With the Greeks, for the first time man began to order the great questions about life and man. Today it seems incredible to us that, until then, man had ignored those questions, which became elementary after the Greeks. This is because God had not yet given that gift to mankind. This gift is not a supernatural gift, but a natural gift, like the musical sense He gave the Italians.

The absence of that philosophical tool explains why the peoples of Antiquity had so many fables and legends that were believed almost without reflection.

Since we belong to a civilization that directly or indirectly maintains the cultural legacy of Rome and Greece, for us to reason is the first step of thinking. To reason is to think. But this is not common to our decadent human nature stained by original sin.

This also explains why there were almost no ideological wars among the ancient peoples. Among the Assyrians, Babylonians, Persians, etc., there are only brief episodes of disputes between classes, and even when they occurred, they were not based on a philosophy, like Marxism.

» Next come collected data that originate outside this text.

(** * A shallow embedding of the Sudoku engine of [sudoku.py]

    The engine functions of [SudokuGame] ([is_safe],
    [find_empty_location], [solve_grid], [fill_grid], [remove_numbers],
    [generate_sudoku]) are embedded as executable Rocq functions.

    - A numpy array is a list of rows, each a list of integers; an index
      that numpy would reject raises [IndexError].
    - A function that receives an array and mutates it in place is a
      state transformer on the contents of that array.  Where several
      arrays are alive at once ([remove_numbers], [generate_sudoku]) the
      arrays live in a store and are named by references, so that
      [copy] yields a new object and a write through one reference is
      seen through every alias of it.
    - The module [random] is an oracle indexed by the number of draws
      made so far.
    - Recursion and the [while] loop are driven by a budget; running
      out of it raises [OutOfFuel]. *)

From Stdlib Require Import ZArith Lia String Sorted.
From stdpp Require Import base tactics option numbers list.

Local Open Scope Z_scope.
Local Open Scope nat_scope.

(** ** Results and exceptions *)

Inductive exn : Set :=
| IndexError          (* an array index out of bounds *)
| UnboundLocalError   (* a loop variable read although the loop never ran *)
| DanglingRef         (* a reference that names no object of the store *)
| OutOfFuel.          (* recursion or iteration budget exhausted *)

Inductive res (A : Type) : Type :=
| Ok (a : A)
| Raise (e : exn).
Arguments Ok {A} a.
Arguments Raise {A} e.

#[export] Instance res_ret : MRet res := fun A a => Ok a.
#[export] Instance res_bind : MBind res := fun A B k m =>
  match m with
  | Ok a => k a
  | Raise e => Raise e
  end.

Definition of_option {A} (o : option A) (e : exn) : res A :=
  match o with
  | Some a => Ok a
  | None => Raise e
  end.

(** ** Grids *)

Abbreviation grid := (list (list Z)).

(** [np.zeros((9, 9), dtype=int)] *)
Definition zeros : grid := replicate 9 (replicate 9 0%Z).

(** [grid[row][col]] *)
Definition get (g : grid) (row col : nat) : res Z :=
  r ← of_option (g !! row) IndexError;
  of_option (r !! col) IndexError.

(** [grid[row][col] = v] *)
Definition set (g : grid) (row col : nat) (v : Z) : res grid :=
  r ← of_option (g !! row) IndexError;
  _ ← of_option (r !! col) IndexError;
  Ok (<[row := <[col := v]> r]> g).

(** [number in xs] for a one-dimensional array *)
Definition mem (number : Z) (xs : list Z) : bool :=
  existsb (Z.eqb number) xs.

(** [grid[:, col]] *)
Definition column (g : grid) (col : nat) : res (list Z) :=
  of_option (mapM (fun r : list Z => r !! col) g) IndexError.

(** [grid[a:a+3, b:b+3]]; a slice never raises *)
Definition block (g : grid) (a b : nat) : grid :=
  (fun r : list Z => take 3 (drop b r)) <$> take 3 (drop a g).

Abandoning the legacy of reasoning

rock concert

Sensations, not reason, direct rock concert-goers
To the degree that man decays, his capacity to reason diminishes. The man of the 18th century was more philosophical than the man of the 19th century, and the latter was much more philosophical than the man of the 20th century. With each passing century, man reasons less due to a laziness to think and discipline our mind. It is more or less like a man who learned to walk upright and then returns to crawl like a child. This represents the decay of our epoch.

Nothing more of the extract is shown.